--- Data to use ---

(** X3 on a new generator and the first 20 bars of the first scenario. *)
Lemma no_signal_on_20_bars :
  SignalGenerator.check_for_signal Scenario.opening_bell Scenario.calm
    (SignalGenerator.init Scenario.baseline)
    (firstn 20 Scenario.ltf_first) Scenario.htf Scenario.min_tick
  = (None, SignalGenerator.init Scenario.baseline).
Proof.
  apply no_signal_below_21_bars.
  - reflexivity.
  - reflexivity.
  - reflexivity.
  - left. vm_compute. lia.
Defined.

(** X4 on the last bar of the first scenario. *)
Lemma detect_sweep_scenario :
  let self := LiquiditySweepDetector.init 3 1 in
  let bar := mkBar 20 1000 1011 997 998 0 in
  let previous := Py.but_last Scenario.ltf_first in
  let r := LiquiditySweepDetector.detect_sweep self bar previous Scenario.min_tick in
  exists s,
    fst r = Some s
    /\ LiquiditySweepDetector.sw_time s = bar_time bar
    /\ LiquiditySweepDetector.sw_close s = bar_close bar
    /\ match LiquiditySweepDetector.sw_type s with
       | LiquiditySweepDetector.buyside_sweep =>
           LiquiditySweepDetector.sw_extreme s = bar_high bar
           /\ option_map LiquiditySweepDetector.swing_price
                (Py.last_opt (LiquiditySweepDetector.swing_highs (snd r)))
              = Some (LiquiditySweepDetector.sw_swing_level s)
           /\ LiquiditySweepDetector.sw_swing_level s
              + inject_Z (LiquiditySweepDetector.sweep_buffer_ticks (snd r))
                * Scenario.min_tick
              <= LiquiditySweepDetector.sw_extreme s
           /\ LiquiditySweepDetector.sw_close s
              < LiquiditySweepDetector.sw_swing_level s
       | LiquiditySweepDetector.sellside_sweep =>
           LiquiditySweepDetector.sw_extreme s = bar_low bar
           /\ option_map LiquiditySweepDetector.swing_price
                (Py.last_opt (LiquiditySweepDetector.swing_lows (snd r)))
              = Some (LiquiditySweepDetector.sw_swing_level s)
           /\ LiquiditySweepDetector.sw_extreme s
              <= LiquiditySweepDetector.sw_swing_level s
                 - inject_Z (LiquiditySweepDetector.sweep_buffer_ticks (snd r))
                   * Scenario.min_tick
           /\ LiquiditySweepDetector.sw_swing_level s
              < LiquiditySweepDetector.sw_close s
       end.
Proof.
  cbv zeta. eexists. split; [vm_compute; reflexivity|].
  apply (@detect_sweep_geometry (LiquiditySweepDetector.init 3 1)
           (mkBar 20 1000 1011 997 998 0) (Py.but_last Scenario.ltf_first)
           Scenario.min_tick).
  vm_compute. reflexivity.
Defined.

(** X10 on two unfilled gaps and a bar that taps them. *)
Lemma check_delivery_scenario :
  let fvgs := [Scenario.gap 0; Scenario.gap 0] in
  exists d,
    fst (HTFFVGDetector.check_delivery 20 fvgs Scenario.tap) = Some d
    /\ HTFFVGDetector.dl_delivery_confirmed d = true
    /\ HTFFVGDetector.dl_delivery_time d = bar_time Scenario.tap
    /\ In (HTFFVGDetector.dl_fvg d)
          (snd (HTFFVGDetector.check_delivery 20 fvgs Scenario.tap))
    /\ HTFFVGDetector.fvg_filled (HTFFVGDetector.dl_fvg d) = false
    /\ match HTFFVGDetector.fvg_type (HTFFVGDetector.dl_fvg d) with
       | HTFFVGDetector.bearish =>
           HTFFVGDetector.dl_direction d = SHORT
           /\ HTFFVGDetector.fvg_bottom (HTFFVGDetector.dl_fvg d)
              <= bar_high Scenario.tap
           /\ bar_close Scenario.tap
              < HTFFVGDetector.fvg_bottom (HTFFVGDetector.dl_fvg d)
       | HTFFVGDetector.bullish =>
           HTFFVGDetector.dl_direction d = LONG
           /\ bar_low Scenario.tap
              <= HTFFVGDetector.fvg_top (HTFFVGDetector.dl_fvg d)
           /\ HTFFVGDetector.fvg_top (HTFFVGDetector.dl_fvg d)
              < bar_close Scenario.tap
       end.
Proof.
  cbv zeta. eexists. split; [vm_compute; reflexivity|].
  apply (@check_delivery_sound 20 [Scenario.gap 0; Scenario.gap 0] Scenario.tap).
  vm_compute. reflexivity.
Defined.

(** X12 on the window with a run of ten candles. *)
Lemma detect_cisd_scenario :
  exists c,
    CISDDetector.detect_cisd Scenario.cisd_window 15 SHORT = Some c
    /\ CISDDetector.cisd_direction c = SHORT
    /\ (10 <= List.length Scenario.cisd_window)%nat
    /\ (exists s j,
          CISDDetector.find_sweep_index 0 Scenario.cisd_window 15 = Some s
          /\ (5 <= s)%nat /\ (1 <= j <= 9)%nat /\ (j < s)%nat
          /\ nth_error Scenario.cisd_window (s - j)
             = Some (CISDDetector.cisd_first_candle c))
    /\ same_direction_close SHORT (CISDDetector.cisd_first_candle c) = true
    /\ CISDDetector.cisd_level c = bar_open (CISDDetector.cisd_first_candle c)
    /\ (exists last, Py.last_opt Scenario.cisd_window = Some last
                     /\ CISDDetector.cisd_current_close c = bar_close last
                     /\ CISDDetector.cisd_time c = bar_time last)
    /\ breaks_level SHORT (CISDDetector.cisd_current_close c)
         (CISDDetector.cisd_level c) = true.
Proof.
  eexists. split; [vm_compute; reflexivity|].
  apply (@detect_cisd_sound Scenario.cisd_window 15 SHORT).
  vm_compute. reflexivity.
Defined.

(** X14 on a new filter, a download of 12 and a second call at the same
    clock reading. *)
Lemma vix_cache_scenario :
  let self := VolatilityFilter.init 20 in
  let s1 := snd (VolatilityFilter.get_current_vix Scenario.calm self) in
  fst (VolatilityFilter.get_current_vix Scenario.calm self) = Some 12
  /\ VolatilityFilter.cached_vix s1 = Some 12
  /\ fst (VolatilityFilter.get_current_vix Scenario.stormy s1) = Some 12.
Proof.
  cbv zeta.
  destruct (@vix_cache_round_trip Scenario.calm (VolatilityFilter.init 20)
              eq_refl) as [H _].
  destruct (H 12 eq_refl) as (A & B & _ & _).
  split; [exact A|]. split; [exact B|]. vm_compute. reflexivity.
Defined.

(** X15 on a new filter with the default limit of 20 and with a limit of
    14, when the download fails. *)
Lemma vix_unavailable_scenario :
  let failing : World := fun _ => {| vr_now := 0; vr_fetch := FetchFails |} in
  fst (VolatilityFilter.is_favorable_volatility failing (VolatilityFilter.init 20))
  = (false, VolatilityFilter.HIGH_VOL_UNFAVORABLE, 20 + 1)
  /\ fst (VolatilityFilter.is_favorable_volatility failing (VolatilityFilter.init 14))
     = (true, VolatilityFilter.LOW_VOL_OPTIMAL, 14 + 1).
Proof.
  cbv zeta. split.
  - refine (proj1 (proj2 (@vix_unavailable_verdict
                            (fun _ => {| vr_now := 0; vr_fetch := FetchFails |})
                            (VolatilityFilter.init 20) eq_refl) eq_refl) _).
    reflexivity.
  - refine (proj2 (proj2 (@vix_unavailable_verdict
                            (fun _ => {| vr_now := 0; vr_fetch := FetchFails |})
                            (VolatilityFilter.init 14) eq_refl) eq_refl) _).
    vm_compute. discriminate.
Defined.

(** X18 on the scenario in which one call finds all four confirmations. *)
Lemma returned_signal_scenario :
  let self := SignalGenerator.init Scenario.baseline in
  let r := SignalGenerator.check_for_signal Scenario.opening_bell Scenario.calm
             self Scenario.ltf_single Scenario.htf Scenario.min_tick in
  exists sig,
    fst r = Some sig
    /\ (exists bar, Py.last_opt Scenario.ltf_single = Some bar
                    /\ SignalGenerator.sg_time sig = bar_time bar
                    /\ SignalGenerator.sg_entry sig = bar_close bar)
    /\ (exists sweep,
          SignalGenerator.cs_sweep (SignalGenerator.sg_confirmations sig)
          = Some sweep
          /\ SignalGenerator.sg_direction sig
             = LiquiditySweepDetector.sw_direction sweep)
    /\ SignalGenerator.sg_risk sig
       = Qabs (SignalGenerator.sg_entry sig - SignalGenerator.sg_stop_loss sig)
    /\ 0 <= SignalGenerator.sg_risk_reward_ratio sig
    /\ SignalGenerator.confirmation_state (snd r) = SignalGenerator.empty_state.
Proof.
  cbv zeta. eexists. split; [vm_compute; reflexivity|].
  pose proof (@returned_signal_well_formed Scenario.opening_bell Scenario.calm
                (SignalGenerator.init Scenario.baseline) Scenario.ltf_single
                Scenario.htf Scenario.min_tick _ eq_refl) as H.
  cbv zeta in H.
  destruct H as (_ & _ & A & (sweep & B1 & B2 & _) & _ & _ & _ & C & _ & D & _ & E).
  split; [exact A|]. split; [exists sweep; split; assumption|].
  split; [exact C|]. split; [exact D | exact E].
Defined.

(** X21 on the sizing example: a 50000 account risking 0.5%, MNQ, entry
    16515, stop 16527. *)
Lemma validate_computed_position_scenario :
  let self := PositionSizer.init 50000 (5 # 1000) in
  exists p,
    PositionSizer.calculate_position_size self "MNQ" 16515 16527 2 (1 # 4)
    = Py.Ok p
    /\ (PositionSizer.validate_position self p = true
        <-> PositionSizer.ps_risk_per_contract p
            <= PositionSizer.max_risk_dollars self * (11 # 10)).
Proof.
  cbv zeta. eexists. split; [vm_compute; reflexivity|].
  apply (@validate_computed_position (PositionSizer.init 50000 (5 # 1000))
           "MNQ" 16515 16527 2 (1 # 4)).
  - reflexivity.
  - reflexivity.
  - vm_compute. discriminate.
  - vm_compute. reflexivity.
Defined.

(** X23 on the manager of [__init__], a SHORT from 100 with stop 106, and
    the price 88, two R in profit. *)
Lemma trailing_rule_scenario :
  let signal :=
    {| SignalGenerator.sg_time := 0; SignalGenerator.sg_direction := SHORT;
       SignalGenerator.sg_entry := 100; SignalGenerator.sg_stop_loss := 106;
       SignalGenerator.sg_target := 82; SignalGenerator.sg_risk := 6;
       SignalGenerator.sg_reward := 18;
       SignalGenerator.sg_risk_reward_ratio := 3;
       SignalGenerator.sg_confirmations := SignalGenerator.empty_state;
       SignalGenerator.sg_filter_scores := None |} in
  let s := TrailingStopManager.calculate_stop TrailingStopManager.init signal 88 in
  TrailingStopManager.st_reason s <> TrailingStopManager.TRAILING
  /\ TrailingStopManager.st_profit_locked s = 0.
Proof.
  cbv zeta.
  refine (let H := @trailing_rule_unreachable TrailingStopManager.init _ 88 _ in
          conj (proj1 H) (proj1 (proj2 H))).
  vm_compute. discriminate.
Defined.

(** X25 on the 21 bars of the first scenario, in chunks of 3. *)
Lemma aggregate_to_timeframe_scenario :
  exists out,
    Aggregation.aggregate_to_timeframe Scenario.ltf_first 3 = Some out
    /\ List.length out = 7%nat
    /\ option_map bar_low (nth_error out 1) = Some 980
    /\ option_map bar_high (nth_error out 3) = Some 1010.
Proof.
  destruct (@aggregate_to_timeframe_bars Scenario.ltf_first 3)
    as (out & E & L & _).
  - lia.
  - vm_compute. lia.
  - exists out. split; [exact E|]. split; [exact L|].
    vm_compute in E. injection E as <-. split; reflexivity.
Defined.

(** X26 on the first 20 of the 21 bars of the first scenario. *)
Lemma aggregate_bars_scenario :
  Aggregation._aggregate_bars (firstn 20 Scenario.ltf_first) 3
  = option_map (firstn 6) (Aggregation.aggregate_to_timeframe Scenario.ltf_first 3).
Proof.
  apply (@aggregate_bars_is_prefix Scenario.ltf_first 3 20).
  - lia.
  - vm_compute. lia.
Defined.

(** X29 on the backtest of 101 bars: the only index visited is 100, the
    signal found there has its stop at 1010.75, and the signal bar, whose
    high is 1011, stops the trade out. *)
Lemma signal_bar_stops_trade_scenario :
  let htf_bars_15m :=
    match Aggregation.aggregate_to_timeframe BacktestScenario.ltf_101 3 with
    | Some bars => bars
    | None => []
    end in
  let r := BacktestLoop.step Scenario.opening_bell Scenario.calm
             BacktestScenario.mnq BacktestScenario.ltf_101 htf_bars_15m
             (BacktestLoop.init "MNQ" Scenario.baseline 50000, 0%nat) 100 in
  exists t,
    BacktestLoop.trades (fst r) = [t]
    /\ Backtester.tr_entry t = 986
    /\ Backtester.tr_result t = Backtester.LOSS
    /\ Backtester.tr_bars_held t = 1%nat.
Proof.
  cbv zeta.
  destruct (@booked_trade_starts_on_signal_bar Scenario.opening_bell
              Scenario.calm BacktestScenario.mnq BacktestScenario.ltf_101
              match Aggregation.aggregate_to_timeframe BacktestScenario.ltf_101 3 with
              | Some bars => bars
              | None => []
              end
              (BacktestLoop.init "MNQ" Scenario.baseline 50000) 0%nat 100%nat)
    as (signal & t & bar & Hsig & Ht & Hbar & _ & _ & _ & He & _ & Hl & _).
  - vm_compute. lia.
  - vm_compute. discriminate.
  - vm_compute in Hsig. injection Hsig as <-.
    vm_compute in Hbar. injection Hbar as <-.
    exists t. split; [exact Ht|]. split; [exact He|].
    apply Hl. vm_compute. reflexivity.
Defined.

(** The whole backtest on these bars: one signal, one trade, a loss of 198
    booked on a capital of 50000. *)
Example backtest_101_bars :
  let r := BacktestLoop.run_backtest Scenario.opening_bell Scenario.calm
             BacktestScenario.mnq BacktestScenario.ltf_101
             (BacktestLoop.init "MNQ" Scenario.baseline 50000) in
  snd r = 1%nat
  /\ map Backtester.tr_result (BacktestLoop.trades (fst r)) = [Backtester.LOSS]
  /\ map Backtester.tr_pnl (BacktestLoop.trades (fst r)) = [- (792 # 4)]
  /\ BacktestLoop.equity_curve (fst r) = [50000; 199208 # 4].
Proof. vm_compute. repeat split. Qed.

--

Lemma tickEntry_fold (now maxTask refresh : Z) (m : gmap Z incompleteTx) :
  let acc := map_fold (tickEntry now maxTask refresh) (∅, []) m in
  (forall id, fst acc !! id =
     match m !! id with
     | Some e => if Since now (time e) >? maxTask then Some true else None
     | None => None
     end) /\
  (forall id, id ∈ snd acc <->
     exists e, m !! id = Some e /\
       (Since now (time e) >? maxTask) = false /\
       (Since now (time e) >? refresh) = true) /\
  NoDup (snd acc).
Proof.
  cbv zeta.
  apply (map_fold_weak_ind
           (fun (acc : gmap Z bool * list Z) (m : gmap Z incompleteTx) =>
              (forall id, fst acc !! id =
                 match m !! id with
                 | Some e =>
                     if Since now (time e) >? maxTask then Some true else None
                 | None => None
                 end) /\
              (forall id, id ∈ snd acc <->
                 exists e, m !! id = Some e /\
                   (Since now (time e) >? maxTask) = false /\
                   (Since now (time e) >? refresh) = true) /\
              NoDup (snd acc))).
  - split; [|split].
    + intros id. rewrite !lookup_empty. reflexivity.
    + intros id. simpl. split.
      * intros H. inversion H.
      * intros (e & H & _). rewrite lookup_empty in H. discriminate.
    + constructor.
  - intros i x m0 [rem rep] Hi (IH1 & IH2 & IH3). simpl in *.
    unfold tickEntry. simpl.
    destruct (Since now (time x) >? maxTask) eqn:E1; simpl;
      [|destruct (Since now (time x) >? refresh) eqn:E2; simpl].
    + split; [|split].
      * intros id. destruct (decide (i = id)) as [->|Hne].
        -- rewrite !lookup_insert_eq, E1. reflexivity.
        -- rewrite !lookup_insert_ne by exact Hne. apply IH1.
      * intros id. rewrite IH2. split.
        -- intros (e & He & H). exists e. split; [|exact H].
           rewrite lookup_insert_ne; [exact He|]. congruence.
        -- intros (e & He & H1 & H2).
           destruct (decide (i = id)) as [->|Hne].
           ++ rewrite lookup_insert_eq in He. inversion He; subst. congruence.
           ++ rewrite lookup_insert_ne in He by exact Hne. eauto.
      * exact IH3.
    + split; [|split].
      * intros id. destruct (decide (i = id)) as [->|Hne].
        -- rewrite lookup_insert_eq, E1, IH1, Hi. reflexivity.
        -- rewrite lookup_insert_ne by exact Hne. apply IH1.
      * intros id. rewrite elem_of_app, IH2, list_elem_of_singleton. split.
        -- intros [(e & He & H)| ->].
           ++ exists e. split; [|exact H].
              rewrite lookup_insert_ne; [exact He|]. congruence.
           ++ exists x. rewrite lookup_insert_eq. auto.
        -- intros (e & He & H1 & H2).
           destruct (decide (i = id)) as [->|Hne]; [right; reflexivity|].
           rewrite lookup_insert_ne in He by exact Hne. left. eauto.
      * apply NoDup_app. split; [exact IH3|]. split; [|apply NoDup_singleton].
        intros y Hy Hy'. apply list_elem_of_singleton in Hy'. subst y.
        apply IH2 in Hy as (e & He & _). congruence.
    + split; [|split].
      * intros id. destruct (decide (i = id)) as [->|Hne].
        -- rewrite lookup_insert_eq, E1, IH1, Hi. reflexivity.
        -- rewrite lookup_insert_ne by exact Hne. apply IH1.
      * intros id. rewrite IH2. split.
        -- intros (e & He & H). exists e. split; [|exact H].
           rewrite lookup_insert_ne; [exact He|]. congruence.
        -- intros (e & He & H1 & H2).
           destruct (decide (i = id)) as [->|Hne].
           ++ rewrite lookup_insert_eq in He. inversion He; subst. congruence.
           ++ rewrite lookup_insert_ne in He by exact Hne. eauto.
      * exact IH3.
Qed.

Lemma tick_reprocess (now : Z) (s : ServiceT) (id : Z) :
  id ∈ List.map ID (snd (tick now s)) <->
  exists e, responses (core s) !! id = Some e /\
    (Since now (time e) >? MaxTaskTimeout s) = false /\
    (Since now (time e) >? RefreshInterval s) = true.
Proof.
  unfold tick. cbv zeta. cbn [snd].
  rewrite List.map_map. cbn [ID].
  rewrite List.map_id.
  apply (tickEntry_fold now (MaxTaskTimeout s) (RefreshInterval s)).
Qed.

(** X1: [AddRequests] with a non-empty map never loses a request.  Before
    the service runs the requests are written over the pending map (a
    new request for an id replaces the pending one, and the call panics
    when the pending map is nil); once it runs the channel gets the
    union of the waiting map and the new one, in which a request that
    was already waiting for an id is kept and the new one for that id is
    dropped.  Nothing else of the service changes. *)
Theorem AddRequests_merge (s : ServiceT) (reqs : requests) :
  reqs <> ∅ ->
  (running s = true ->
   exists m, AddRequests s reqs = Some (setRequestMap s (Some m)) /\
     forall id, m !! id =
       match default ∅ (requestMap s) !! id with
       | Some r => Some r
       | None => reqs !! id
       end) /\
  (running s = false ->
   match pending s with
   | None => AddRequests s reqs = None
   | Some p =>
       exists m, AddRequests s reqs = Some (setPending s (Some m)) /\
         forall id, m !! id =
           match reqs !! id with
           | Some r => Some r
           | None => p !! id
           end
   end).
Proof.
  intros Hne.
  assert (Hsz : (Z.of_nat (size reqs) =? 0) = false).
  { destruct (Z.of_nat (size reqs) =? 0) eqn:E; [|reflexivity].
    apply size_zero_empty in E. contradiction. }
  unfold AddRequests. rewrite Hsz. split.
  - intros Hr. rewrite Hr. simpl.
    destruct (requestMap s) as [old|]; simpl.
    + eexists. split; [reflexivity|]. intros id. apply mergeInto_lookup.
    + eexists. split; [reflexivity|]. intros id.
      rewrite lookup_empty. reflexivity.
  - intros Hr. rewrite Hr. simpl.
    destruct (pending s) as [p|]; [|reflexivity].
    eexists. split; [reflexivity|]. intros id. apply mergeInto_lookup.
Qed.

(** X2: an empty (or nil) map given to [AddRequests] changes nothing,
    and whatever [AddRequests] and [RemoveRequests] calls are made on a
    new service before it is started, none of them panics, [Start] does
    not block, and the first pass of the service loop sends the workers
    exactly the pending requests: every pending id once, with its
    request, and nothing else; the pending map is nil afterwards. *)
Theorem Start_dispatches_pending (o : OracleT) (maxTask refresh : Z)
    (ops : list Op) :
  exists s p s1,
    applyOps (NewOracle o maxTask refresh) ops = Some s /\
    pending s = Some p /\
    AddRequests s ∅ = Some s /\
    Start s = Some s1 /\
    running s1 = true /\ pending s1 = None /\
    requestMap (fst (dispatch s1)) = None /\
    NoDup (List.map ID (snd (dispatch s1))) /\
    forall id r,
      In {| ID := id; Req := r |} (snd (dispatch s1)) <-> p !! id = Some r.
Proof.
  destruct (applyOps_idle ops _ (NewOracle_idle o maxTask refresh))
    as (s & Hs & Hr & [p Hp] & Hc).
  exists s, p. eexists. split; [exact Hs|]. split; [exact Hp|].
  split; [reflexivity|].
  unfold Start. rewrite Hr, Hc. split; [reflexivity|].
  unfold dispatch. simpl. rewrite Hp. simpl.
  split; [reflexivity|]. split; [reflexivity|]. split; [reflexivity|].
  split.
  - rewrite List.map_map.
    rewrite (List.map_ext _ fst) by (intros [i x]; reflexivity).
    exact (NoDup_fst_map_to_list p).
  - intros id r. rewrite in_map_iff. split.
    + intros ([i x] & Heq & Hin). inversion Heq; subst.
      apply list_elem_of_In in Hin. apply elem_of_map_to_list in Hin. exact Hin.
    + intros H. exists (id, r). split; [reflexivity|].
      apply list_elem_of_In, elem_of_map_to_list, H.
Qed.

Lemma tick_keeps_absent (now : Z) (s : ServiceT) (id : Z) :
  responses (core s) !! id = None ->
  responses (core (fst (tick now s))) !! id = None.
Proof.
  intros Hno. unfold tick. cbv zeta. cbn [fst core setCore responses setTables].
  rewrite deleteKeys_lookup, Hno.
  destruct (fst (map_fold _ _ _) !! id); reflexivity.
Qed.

--- What is needed ---
How many lines in the entries hold the word "gmap"? Only the number is wanted.

--- Solution for this task ---
2